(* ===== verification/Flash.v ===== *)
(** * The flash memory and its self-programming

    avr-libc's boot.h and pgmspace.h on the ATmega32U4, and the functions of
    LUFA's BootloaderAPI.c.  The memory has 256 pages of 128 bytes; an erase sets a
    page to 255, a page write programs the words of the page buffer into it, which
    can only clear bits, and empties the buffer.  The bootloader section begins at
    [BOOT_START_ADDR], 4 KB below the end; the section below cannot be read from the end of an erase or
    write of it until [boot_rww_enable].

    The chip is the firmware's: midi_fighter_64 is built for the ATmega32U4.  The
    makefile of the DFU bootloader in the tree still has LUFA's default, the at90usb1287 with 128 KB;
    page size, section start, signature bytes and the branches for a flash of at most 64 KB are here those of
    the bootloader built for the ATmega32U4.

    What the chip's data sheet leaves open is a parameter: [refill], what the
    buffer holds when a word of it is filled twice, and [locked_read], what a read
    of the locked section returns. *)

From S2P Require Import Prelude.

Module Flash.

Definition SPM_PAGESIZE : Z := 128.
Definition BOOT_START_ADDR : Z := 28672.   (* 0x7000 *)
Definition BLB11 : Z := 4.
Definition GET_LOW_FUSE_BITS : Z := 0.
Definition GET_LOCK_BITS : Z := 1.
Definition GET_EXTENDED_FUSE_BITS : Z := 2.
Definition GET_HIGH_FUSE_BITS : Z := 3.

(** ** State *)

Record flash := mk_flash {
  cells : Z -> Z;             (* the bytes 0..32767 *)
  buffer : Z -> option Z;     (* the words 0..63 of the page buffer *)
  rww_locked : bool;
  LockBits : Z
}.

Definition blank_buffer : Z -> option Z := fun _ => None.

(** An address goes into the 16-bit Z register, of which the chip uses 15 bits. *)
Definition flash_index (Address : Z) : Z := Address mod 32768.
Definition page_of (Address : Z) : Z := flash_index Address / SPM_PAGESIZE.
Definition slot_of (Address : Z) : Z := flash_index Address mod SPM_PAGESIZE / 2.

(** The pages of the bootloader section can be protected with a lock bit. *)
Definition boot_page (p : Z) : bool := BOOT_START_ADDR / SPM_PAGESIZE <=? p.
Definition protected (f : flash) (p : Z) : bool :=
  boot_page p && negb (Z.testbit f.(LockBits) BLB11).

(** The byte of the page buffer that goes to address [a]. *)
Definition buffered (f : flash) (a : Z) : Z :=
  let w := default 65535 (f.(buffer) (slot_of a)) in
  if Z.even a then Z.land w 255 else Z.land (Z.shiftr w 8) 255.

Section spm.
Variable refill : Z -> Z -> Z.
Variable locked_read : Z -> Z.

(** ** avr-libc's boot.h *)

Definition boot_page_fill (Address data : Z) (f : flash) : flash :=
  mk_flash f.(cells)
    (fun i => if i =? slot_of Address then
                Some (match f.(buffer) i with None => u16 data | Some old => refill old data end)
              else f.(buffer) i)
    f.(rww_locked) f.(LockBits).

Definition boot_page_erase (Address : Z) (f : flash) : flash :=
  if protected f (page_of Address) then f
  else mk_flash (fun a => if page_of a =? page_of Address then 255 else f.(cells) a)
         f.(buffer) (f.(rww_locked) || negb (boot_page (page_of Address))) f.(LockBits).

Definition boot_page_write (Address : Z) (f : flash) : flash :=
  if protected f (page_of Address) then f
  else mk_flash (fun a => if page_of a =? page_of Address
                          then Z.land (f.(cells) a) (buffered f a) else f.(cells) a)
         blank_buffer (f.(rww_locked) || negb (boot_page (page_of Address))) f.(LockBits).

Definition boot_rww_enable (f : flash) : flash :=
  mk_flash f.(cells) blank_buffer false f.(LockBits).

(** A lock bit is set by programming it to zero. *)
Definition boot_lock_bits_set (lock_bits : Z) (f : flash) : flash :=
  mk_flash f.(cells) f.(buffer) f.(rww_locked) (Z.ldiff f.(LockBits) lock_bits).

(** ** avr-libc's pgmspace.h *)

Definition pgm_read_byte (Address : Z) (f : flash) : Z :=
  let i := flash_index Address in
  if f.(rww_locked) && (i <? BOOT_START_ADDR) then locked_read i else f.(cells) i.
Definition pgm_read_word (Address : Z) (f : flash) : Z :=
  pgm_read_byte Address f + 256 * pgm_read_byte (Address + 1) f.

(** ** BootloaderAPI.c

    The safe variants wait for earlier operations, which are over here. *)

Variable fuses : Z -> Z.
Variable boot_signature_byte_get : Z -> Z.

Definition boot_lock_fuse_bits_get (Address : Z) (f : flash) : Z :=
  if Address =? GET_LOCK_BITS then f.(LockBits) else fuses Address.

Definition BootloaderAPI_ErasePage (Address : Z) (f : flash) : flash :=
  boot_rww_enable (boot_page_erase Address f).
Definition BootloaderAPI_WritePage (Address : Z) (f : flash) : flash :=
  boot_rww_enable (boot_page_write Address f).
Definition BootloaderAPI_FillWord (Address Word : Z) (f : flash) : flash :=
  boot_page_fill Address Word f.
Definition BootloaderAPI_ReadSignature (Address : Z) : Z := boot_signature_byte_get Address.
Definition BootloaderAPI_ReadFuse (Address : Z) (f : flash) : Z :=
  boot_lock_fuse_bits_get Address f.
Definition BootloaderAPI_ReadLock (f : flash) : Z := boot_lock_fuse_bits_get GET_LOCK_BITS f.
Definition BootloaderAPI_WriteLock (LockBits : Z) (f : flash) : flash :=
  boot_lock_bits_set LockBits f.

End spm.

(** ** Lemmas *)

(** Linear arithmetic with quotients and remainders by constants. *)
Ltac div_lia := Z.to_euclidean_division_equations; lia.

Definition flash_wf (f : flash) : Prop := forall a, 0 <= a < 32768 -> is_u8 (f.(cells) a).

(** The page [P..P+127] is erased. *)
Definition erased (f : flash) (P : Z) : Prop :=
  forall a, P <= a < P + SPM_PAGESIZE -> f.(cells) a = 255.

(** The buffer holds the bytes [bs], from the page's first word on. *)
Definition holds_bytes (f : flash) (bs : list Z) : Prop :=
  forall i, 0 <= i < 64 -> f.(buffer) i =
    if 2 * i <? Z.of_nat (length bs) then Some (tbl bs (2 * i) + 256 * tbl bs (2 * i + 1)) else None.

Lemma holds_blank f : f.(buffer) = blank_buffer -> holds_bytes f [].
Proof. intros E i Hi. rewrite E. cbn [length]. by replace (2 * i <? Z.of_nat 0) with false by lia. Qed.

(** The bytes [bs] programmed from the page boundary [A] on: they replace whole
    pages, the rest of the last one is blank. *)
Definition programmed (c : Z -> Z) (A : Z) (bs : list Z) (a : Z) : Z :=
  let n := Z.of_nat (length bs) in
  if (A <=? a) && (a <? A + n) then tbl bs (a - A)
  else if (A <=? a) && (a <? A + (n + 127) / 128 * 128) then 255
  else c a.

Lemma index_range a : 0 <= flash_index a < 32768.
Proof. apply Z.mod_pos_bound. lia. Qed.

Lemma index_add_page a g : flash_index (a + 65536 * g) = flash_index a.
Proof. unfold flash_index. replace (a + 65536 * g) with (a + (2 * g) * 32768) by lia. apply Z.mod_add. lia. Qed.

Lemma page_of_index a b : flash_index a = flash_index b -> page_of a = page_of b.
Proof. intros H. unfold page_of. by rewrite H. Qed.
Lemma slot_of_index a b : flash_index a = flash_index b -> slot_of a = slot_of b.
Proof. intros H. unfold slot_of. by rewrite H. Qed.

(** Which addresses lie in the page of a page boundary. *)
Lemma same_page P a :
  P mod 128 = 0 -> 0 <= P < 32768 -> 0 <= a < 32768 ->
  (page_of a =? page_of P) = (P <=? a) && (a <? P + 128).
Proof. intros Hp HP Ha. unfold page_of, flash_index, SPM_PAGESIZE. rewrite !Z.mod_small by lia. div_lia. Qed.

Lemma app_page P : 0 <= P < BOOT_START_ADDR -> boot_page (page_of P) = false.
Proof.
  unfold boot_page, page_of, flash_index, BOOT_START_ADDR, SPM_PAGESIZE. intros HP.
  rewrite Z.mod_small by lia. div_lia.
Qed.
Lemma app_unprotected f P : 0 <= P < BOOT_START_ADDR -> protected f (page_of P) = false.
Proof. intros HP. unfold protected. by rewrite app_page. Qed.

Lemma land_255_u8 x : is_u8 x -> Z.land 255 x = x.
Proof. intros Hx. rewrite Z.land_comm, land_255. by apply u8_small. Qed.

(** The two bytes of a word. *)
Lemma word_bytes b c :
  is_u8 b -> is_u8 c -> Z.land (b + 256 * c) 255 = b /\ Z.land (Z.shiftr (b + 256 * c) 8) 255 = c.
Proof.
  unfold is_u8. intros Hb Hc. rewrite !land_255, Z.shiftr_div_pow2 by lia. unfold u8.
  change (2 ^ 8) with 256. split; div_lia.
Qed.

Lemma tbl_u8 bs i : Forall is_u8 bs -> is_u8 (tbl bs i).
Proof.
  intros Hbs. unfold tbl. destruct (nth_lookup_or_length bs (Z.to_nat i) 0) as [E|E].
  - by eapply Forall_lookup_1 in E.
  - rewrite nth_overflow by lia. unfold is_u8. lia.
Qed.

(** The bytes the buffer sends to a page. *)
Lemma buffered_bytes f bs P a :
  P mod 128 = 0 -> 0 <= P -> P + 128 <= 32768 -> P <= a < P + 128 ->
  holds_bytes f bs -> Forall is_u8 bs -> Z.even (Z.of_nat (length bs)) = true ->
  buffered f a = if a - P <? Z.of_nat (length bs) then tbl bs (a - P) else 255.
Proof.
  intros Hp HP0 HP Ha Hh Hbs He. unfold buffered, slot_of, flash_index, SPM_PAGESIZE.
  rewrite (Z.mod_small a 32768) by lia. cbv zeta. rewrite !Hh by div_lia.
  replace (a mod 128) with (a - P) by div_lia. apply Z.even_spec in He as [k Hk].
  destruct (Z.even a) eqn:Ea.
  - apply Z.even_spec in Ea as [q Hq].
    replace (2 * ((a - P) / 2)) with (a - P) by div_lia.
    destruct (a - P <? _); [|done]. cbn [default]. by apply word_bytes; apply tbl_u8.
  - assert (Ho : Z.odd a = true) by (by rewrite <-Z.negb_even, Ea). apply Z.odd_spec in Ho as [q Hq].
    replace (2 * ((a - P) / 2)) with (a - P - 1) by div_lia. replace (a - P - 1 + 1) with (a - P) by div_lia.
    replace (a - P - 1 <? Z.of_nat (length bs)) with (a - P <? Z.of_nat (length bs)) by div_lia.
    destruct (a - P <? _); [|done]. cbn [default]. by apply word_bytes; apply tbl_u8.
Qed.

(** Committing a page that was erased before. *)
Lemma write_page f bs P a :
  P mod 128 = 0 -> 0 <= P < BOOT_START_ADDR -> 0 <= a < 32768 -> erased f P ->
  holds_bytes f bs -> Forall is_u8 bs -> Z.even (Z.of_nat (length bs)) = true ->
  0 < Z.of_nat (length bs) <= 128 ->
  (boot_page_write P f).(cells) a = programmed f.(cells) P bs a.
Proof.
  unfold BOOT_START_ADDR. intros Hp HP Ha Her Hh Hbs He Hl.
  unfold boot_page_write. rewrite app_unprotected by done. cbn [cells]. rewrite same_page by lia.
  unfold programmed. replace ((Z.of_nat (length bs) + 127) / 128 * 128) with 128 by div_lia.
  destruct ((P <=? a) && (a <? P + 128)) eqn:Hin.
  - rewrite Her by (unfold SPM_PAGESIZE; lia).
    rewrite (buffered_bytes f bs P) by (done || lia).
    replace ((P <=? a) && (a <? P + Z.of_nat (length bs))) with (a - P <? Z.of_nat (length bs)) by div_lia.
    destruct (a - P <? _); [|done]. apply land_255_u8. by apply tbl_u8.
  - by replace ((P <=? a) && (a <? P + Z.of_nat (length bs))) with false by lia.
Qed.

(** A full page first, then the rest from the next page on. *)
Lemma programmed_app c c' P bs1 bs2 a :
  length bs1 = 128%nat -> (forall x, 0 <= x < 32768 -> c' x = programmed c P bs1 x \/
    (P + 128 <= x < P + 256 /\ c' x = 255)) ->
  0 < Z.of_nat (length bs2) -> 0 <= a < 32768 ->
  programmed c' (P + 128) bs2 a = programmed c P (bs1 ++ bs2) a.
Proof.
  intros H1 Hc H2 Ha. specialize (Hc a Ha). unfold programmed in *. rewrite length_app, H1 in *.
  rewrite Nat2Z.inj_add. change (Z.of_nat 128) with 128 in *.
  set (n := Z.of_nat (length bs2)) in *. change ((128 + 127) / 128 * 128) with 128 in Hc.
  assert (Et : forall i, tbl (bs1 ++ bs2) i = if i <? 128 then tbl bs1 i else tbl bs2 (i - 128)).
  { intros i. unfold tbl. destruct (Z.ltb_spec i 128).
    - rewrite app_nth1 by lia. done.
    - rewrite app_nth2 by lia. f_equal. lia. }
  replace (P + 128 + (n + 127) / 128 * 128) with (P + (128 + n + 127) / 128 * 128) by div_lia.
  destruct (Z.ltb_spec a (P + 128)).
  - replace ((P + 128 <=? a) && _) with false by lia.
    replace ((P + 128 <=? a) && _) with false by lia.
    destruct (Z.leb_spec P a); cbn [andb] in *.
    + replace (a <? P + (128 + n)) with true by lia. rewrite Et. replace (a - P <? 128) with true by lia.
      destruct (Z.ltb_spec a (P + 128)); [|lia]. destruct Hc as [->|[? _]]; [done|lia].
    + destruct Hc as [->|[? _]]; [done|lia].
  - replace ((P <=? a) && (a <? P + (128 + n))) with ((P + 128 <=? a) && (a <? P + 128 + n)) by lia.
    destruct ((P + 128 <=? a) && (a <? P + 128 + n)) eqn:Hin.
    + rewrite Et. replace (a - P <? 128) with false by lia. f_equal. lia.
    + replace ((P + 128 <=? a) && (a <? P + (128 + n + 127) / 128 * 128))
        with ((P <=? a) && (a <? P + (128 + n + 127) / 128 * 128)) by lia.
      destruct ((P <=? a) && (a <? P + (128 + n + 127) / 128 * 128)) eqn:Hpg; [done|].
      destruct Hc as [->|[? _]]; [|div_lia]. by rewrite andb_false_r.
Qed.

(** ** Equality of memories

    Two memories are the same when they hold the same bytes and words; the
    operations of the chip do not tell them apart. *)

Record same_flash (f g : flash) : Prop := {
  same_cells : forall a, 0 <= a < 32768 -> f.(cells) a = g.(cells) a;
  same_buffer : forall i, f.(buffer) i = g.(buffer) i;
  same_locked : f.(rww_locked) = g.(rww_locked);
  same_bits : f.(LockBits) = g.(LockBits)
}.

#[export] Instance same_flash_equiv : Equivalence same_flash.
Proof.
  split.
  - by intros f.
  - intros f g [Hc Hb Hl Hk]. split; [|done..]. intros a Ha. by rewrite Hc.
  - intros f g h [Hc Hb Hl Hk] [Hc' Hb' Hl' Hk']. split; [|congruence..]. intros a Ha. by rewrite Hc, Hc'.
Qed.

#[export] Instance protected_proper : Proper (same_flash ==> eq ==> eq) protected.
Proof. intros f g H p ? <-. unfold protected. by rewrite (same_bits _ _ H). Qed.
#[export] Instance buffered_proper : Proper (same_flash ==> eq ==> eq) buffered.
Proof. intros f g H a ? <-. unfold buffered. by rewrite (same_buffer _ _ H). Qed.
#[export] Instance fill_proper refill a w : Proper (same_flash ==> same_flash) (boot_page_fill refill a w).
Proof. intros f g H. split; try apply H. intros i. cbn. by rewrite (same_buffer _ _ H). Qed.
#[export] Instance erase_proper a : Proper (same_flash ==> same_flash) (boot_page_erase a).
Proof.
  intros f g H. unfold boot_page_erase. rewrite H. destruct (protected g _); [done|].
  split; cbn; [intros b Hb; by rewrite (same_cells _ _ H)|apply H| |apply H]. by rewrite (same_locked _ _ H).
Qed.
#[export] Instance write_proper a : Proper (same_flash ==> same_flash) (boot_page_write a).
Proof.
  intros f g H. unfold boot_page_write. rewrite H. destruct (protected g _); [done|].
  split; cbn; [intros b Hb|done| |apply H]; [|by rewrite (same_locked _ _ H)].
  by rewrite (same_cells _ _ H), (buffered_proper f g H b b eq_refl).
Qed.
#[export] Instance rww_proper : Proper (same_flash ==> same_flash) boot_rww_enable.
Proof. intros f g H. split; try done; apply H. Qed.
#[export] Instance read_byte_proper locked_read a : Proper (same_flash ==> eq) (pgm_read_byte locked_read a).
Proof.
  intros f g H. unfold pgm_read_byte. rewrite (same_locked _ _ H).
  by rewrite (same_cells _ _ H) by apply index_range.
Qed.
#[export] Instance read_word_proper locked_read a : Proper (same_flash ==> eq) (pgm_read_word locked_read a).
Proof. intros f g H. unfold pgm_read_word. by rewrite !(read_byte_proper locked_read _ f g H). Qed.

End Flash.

◆ About this exercise
Ending with the line containing "Definition GET_LOW_FUSE_BITS : Z := 0.", please print exactly the lines of the material above from its first line onward, and nothing else.

◆ Exercise solution
(* ===== verification/Flash.v ===== *)
(** * The flash memory and its self-programming

    avr-libc's boot.h and pgmspace.h on the ATmega32U4, and the functions of
    LUFA's BootloaderAPI.c.  The memory has 256 pages of 128 bytes; an erase sets a
    page to 255, a page write programs the words of the page buffer into it, which
    can only clear bits, and empties the buffer.  The bootloader section begins at
    [BOOT_START_ADDR], 4 KB below the end; the section below cannot be read from the end of an erase or
    write of it until [boot_rww_enable].

    The chip is the firmware's: midi_fighter_64 is built for the ATmega32U4.  The
    makefile of the DFU bootloader in the tree still has LUFA's default, the at90usb1287 with 128 KB;
    page size, section start, signature bytes and the branches for a flash of at most 64 KB are here those of
    the bootloader built for the ATmega32U4.

    What the chip's data sheet leaves open is a parameter: [refill], what the
    buffer holds when a word of it is filled twice, and [locked_read], what a read
    of the locked section returns. *)

From S2P Require Import Prelude.

Module Flash.

Definition SPM_PAGESIZE : Z := 128.
Definition BOOT_START_ADDR : Z := 28672.   (* 0x7000 *)
Definition BLB11 : Z := 4.
Definition GET_LOW_FUSE_BITS : Z := 0.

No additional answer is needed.